Thursday, May 9, 2013

The Roaring Plenties by Katie Heindl

 

Carrying the baby across tide pools, is there a saying for this? "Hold the basketball," I say, "both hands." She obliges and I lift her and she goes stock still, the trapped water is so warm and I'm trying to watch for buried crabs and shells and bones. We found a half submerged crab and dug it up and it’s legs flailed and pinched, “That’s scary,” I said, realizing a second too late I shouldn’t have said anything cause the baby parrots, “That’s scary” but means it, her huge eyes going huger. The water goes up to my ankles and I've got my chucks dangling from one stuck out finger as my friends whose child this is laugh at me from where they’ve had to go around. I remember she peed her pants, she's still learning, it's down in her tiny rain boots and I feel so happy that for a few sharp seconds I get choked up. The sun is slanting down through shifting clouds and everything is reflecting it. Behind us the elaborately tiered beach homes of Hell’s Angels come down the hill they are built into, and what will become the ocean once it's past all these coastal islands spreads out wide in front. A guy flying with an airboat engine attached to a parachute revs around overhead, it sounds like a lawnmower through a loud-speaker. He’s freaking out the gulls, making his way back and fourth over the Washington state border, an invisible line about 40ft down the beach. 
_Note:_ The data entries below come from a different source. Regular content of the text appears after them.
(** * OpenPNM: ordinary percolation, relative permeability and label queries

    A shallow embedding of
      - [openpnm/algorithms/OrdinaryPercolation.py]  (module [OrdinaryPercolation]),
      - [openpnm/algorithms/RelativePermeability.py] (module [RelativePermeability]),
      - [OpenPNM/Utilities/__Tools__.py]             (module [Tools]),
    together with the part of numpy/scipy these files call (module [Np]).

    Numbers.  A numpy [float64] is modelled by [Np.float]: the three IEEE
    special values plus the finite values, which are taken to be real
    numbers (rounding is idealised, there is one zero).  Comparisons and
    arithmetic follow IEEE-754 on the special values.  Comparisons of
    finite values are decided by [Rle_dec] and friends; on numerals they
    are evaluated with the rewriting lemmas [Rleb_IZR], [Rltb_IZR] and
    [Reqb_IZR].

    Objects.  A method of a Python object is a function in the monad
    [M S A = S -> result A * S]: it returns a value or raises, and it
    hands back the object as it is at that moment, so mutations made
    before an exception stay visible. *)

From Stdlib Require Import String Ascii.
From Stdlib Require Import Reals Lra Lia ZArith Bool Arith List.
From Stdlib Require Import Sorted Permutation.
Import ListNotations.

Open Scope string_scope.
Open Scope list_scope.

Set Implicit Arguments.

(* ================================================================== *)
(** * Python: exceptions and the state-and-exception monad             *)
(* ================================================================== *)

Module Py.

Inductive exn : Type :=
| Exception (msg : string)
| KeyError (key : string)
| IndexError (msg : string)
| ValueError (msg : string)
| UnboundLocalError (name : string).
“This house looks like a boat.” I’m wading through the kitchen and everything creaks. An hour ago we were running around a warehouse so far out it was off any mental map I’d patch-worked together for this place. Tearing up and down handmade ramps and stairs after the echoes of our shouts, Dipset reverbing out from the room we’d started in, coming off the kind of night where your brain has hopped a hundred fences and the feigned adrenalin is tendering a relationship about five hours old, down in between mountains. The light of the industrial copier passes over our flushed faces, once, twice, eyes squeezed shut so tight everything pops a flash-white-pink, as if there’s strawberry milk in the sockets. We come out in the tray warm, grey and scrunched up. There are photocopiers all over the floor of his room and we spot them like icebergs from bed, laughing, way past six in the morning. The walls bulge out and I feel like a kid, sleeping in the bow of our old boat. We toss everything over the side. I couldn’t tell you how to navigate the ports I’ve come into.
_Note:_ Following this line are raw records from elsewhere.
(** * WiGLE CSV processor (Scripts/wigle_processor.py)

    A shallow embedding of the filtering and analysis core of the
    processor, and the properties its specification states about it.

    Conventions of the embedding:
    - a Python [str] is a [string] (the bytes of its UTF-8 text), compared
      and ordered byte by byte, which is the order of the code points;
    - a Python [float] is a primitive binary64 [float]; [+], [-], [*], [/]
      and the comparisons are the IEEE 754 ones Python uses;
    - a Python [int] is a [Z];
    - a call that may raise returns a [result]; a [dict] is a [gmap], a
      [set] a [gset];
    - a file is the text it holds; the [csv] module and the conversions
      between floats and text follow CPython 3.11, on ASCII text
      ([upper] and [float] leave other bytes alone). *)

From Stdlib Require Import ZArith Floats Ascii String List Bool Lia.
From Stdlib Require Import DecimalString DecimalFacts.
From stdpp Require Import gmap strings list sorting.

Set Warnings "-inexact-float".
Local Open Scope string_scope.
Local Open Scope Z_scope.

(** ** Exceptions *)

Inductive Exception : Type :=
| ValueError
| IndexError
| OverflowError
| ZeroDivisionError
| csv_Error.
 She goes running down the beach, tiny legs pumping. "Will she stop?" I turn and ask my friend, her mother. "I'm not sure," she's smiling. Her father is holding the small basketball, "We tried this with her once in the park, wondering when she'd stop, she didn't." The sand is cut in deep ribbed patterns that don't all the way flatten underfoot. We all yell the baby's name, she is running across 200ft of tideland, back toward the train tracks we crossed, assuredly past them, to her house. She doesn't stop. The sun is insane. "Will you go or I'll go?" she asks him, "I can go." He hucks the basketball down in the sand, "I'll go.” He takes off, jacket flapping in the wind, her and I we put our hands up to shield our eyes and steam starts to rise up from the sand around us. You started this by hiding a bottle of vodka beside a dumpster, waking up in the rain, shy and wide with everything plastered against you, ending up in the penthouse and finally came barreling out as West as you’re able, sucking salt water from your fingers. She’s only two and a half feet tall, how the fuck is she moving so fast?